### PROBLEM
Go line by line through the listing below and copy those that hold "EventID".

### DATA
(* ===== verification/ProjectionRetry.v ===== *)
(** * Redelivery

    What happens to an event that comes again, and to a different event that
    claims an identity already used. *)

From S2P Require Import Prelude.
From S2P Require Import Sorting.
From S2P Require Import GoStrings.
From S2P Require Import GoTime.
From S2P Require Import LedgerDomain.
From S2P Require Import ConsolidationDomain.
From S2P Require Import Projection.
From S2P Require Import ProjectionInvariant.
From Stdlib Require String.
From Stdlib Require Import ZArith Lia Ascii.
Open Scope string_scope.
Open Scope Z_scope.

(** What the digest yields: 32 bytes. *)
Definition digest_bytes (sha256 : string -> list Z) : Prop :=
  forall s, length (sha256 s) = 32%nat /\ Forall (fun b => 0 <= b < 256) (sha256 s).

Section Redelivery.
Context (sha256 : string -> list Z).

Lemma hex_encode_length l : String.length (hex_encode l) = (2 * length l)%nat.
Proof. induction l as [|b l IH]; cbn in *; [done|]. rewrite IH. lia. Qed.

Lemma digest_check e : digest_bytes sha256 -> fingerprint_check (Fingerprint sha256 e) = true.
Proof.
  intros H. destruct (H (fingerprint_input e)) as [H1 H2]. unfold fingerprint_check, Fingerprint, slen.
  rewrite hex_encode_length, H1, hex_encode_hex by done. done.
Qed.

(** A transaction whose event is known stops at the inbox. *)
Lemma known_body e db clk : known e db = true -> fingerprint_check (Fingerprint sha256 e) = true ->
  apply_body sha256 e (begun (quiet clk) db) =
  resolveDuplicate sha256 e (begun (quiet clk) (snd (init_progress (MerchantID e) db clk))).
Proof.
  intros Hk Hf. unfold apply_body. erewrite st_bind_run by reflexivity.
  assert (exists db1, init_progress (MerchantID e) db clk = (Ok tt, db1) /\ inbox db1 = inbox db) as (db1 & Ei & Eb)
    by (unfold init_progress; destruct (progress db !! MerchantID e); by eexists).
  rewrite Ei. cbn [snd].
  erewrite st_bind_run; [|apply wrap_run; unfold statement; cbn; rewrite Ei; reflexivity].
  erewrite (st_bind_run (insertInbox sha256 e)) with (a := false) (t := begun (quiet clk) db1); [done|].
  unfold insertInbox. erewrite st_bind_run with (a := 0); [reflexivity|].
  unfold classified, statement, begun. cbn [x_faults x_db x_clock quiet faults clock with_cdb]. unfold insert_inbox.
  cbn [in_fingerprint in_event in_merchant in_position row_of_event]. cbn zeta.
  rewrite Hf, Eb. cbn [negb]. unfold known in Hk. by rewrite Hk.
Qed.

Lemma known_row e db r : r ∈ inbox db -> same_key (EventID e) (MerchantID e) (MerchantPosition e) r = true -> known e db = true.
Proof. intros Hr Hk. apply existsb_exists. exists r. by rewrite <- list_elem_of_In. Qed.

Lemma stored_canonical e : validated e -> stored e = Canonical e.
Proof. intros H. unfold stored. by apply canonical_valid. Qed.

Lemma quiet_Apply e db clk : Validate e = Ok tt ->
  Apply sha256 (quiet clk) e db =
  match apply_body sha256 (Canonical e) (begun (quiet clk) db) with
  | (Ok a, s) => (Ok a, x_db s)
  | (Err err, _) => (Err (EWrap "apply confirmed ledger entry" err), db)
  end.
Proof.
  intros Hv. pose proof (proj1 (Validate_ok e) Hv) as [Hc%Validate_ok Hi]%canonical_valid.
  unfold Apply, store_apply, transact. rewrite Hv, Hc, Hi. cbn [begin_fault quiet commit].
  fold (begun (quiet clk) db). by destruct (apply_body _ _ _) as [[a|err] s].
Qed.

Lemma row_exists_progress db r : proj_inv db -> r ∈ inbox db -> is_Some (progress db !! in_merchant r).
Proof.
  intros Hi Hr. pose proof (pi_progress _ Hi (in_merchant r)) as H. destruct (progress db !! in_merchant r); [done|].
  specialize (H (in_position r)). assert (received (in_merchant r) (inbox db) (in_position r) = true) as E; [|congruence].
  apply existsb_exists. exists r. rewrite String.eqb_refl, Z.eqb_refl. by rewrite <- list_elem_of_In.
Qed.

Definition duplicate_result (m : string) (p : progress_row) (db : cdb) : ProjectionResult :=
  {| Duplicate := true; r_SourcePosition := p_source p; r_AppliedPosition := p_applied p; r_FirstGap := p_gap p;
     RecomputedFrom := 0; RecomputedThrough := 0; RecomputePending := HasPendingRecompute m db |}.

Lemma again e db clk : proj_inv db -> Validate e = Ok tt -> row_of_event sha256 (Canonical e) ∈ inbox db ->
  fingerprint_check (Fingerprint sha256 (Canonical e)) = true ->
  exists p, progress db !! MerchantID (Canonical e) = Some p /\
    Apply sha256 (quiet clk) e db = (Ok (duplicate_result (MerchantID (Canonical e)) p db), db).
Proof.
  intros Hi Hv Hr Hf. set (c := Canonical e) in *.
  destruct (row_exists_progress _ _ Hi Hr) as [p Hp]. change (in_merchant (row_of_event sha256 c)) with (MerchantID c) in Hp.
  exists p. split; [done|]. rewrite quiet_Apply by done. fold c.
  rewrite known_body; [|eapply known_row; [exact Hr|]; unfold same_key; cbn [in_event row_of_event]; by rewrite String.eqb_refl|done].
  assert (init_progress (MerchantID c) db clk = (Ok tt, db)) as -> by (unfold init_progress; by rewrite Hp). cbn [snd].
  unfold resolveDuplicate.
  erewrite st_bind_run with (a := row_of_event sha256 c) (t := begun (quiet clk) db).
  2:{ apply wrap_run. unfold read, statement. cbn [begun x_faults quiet faults x_db]. unfold find_duplicate.
      erewrite (find_unique _ _ (row_of_event sha256 c) Hr); [done| |].
      - cbn [in_event row_of_event]. by rewrite String.eqb_refl.
      - intros y Hy Ey%String.eqb_eq. by eapply (NoDup_map_inj in_event); [apply Hi| | |]. }
  cbn [in_merchant in_position in_fingerprint row_of_event]. rewrite !String.eqb_refl, Z.eqb_refl. cbn [negb orb].
  erewrite st_bind_run with (a := p) (t := begun (quiet clk) db).
  2:{ unfold readProgress. apply wrap_run. unfold read, statement, read_progress. cbn [begun x_faults quiet faults x_db].
      by rewrite Hp. }
  erewrite st_bind_run by reflexivity. reflexivity.
Qed.
End Redelivery.

(** C21: exactly once: once an application has recorded an event, whether its
    caller saw it commit or not, and after any number of further
    transactions, applying the event again on a healthy database reports a
    duplicate with the merchant's current progress and leaves the database
    exactly as it was. *)
Theorem apply_once sha256 env e db0 r db1 db2 clk : digest_bytes sha256 ->
  steps (proj_step sha256) empty_cdb db0 -> Apply sha256 env e db0 = (r, db1) -> inbox db1 <> inbox db0 ->
  steps (proj_step sha256) db1 db2 ->
  exists p, progress db2 !! MerchantID (Canonical e) = Some p /\
    Apply sha256 (quiet clk) e db2 = (Ok (duplicate_result (MerchantID (Canonical e)) p db2), db2).
Proof.
  intros Hd H0%proj_reachable Ha Hne H2. assert (proj_inv db1) as H1 by by eapply proj_step_inv; [exact H0|eapply step_apply].
  apply Apply_effect in Ha as [-> | (dbi & _ & Ei & _ & _ & _ & Hb)]; [done| |done].
  destruct (known (stored e) db0); [destruct Hb as [-> _]; by rewrite Ei in Hne|].
  destruct Hb as (_ & [Ai _ _ _ _] & Hv & _). rewrite stored_canonical in Ai by done.
  assert (row_of_event sha256 (Canonical e) ∈ inbox db2 /\ proj_inv db2) as [Hr Hi].
  { assert (row_of_event sha256 (Canonical e) ∈ inbox db1) as Hr by (rewrite Ai; cbn; set_solver).
    clear -H1 H2 Hr. induction H2 as [|s t u Hst _ IH]; [done|]. apply IH; [by eapply proj_step_inv|].
    destruct (step_grows _ _ _ H1 Hst) as [l ->]. apply elem_of_app. by left. }
  apply again; [done|by apply Validate_ok|done|by apply digest_check].
Qed.

(** An identity is never reused: an event whose id or whose (merchant,
    position) some recorded event already has, and whose content no recorded
    event at that position has, is refused as a conflict, which the consumer
    dead-letters, and leaves the database exactly as it was. *)
Theorem reuse_refused sha256 e db r clk : digest_bytes sha256 ->
  steps (proj_step sha256) empty_cdb db -> Validate e = Ok tt ->
  let c := Canonical e in
  r ∈ inbox db -> in_event r = EventID c \/ (in_merchant r = MerchantID c /\ in_position r = MerchantPosition c) ->
  (forall q, q ∈ inbox db -> in_merchant q = MerchantID c -> in_position q = MerchantPosition c ->
     in_fingerprint q <> Fingerprint sha256 c) ->
  Apply sha256 (quiet clk) e db = (Err (EWrap "apply confirmed ledger entry" ConflictReused), db) /\
  ClassifyFailure (EWrap "apply confirmed ledger entry" ConflictReused) = FailureDLQ.
Proof.
  intros Hd Hdb Hv c Hr Hk Hq. split; [|done]. rewrite quiet_Apply by done. fold c.
  rewrite known_body; [|eapply known_row; [exact Hr|]|by apply digest_check].
  2:{ unfold same_key. destruct Hk as [-> | [-> ->]]; [by rewrite String.eqb_refl|].
      by rewrite String.eqb_refl, Z.eqb_refl, orb_true_r. }
  assert (inbox (snd (init_progress (MerchantID c) db clk)) = inbox db) as Ei
    by (unfold init_progress; by destruct (progress db !! MerchantID c)).
  assert (exists q, q ∈ inbox db /\ find_duplicate c (snd (init_progress (MerchantID c) db clk)) = Ok q) as (q & Hin & Ef).
  { unfold find_duplicate. rewrite Ei. destruct (List.find _ (inbox db)) as [q|] eqn:E1.
    - exists q. apply List.find_some in E1 as [E1%list_elem_of_In _]. done.
    - destruct Hk as [Hk|[Hm Hp]].
      + apply (find_none_all _ _ r) in E1; [|done]. cbn beta in E1. by rewrite Hk, String.eqb_refl in E1.
      + destruct (List.find (fun r => _ && _) (inbox db)) as [q|] eqn:E2.
        * exists q. apply List.find_some in E2 as [E2%list_elem_of_In _]. done.
        * apply (find_none_all _ _ r) in E2; [|done]. cbn beta in E2. by rewrite Hm, Hp, String.eqb_refl, Z.eqb_refl in E2. }
  unfold resolveDuplicate.
  erewrite st_bind_run; [|apply wrap_run; unfold read, statement; cbn [begun x_faults quiet faults x_db];
    rewrite Ef; reflexivity].
  destruct (String.eqb_spec (in_merchant q) (MerchantID c)) as [Em|]; [|done].
  destruct (Z.eqb_spec (in_position q) (MerchantPosition c)) as [Ep|]; [|done].
  destruct (String.eqb_spec (in_fingerprint q) (Fingerprint sha256 c)) as [Ey|]; [|done].
  by destruct (Hq q Hin Em Ep).
Qed.

(** ** At concrete inputs *)
Lemma sample_digest_bytes : digest_bytes sample_digest.
Proof.
  intros s. unfold sample_digest. rewrite repeat_length. split; [done|]. apply Forall_repeated.
  assert (forall h, 0 <= h < 256 -> 0 <= checksum h s < 256) as H; [|apply H; lia].
  induction s as [|a s IH]; intros h Hh; [done|]. cbn. apply IH. apply Z.mod_pos_bound. lia.
Qed.

Lemma apply_once_witness :
  let e := event_at "1" 1 0 500 in
  let db1 := apply_all [e] in let db2 := apply_all [e; event_at "2" 2 3 100] in
  exists res, Apply sample_digest (quiet 9) e db2 = (Ok res, db2) /\ Duplicate res = true.
Proof.
  cbn zeta. set (e := event_at "1" 1 0 500).
  destruct (apply_once sample_digest (quiet 0) e empty_cdb (fst (Apply sample_digest (quiet 0) e empty_cdb))
    (apply_all [e]) (apply_all [e; event_at "2" 2 3 100]) 9) as (p & _ & H).
  - apply sample_digest_bytes.
  - apply steps_refl.
  - unfold apply_all. cbn [fold_left]. by destruct (Apply sample_digest (quiet 0) e empty_cdb).
  - vm_compute. discriminate.
  - eapply steps_cons; [|apply steps_refl].
    eapply (step_apply _ _ _ (quiet 0) (event_at "2" 2 3 100)). unfold apply_all. cbn [fold_left].
    apply surjective_pairing.
  - eexists. split; [exact H|done].
Defined.

Lemma reuse_refused_witness :
  fst (Apply sample_digest (quiet 9) (event_at "1" 1 0 501) (apply_all [event_at "1" 1 0 500])) =
  Err (EWrap "apply confirmed ledger entry" ConflictReused).
Proof.
  destruct (reuse_refused sample_digest (event_at "1" 1 0 501) (apply_all [event_at "1" 1 0 500])
    (row_of_event sample_digest (Canonical (event_at "1" 1 0 500))) 9) as [H _].
  - apply sample_digest_bytes.
  - apply apply_all_steps, steps_refl.
  - vm_compute. reflexivity.
  - apply list_elem_of_In. vm_compute. left. reflexivity.
  - left. vm_compute. reflexivity.
  - assert (forallb (fun q => negb (String.eqb (in_fingerprint q) (Fingerprint sample_digest (Canonical (event_at "1" 1 0 501)))))
      (inbox (apply_all [event_at "1" 1 0 500])) = true) as E by (vm_compute; reflexivity).
    intros q Hq _ _ Ey. rewrite forallb_forall in E. specialize (E q (proj1 (list_elem_of_In _ _) Hq)).
    by rewrite Ey, String.eqb_refl in E.
  - by rewrite H.
Defined.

### RESULT
Lemma known_row e db r : r ∈ inbox db -> same_key (EventID e) (MerchantID e) (MerchantPosition e) r = true -> known e db = true.
  r ∈ inbox db -> in_event r = EventID c \/ (in_merchant r = MerchantID c /\ in_position r = MerchantPosition c) ->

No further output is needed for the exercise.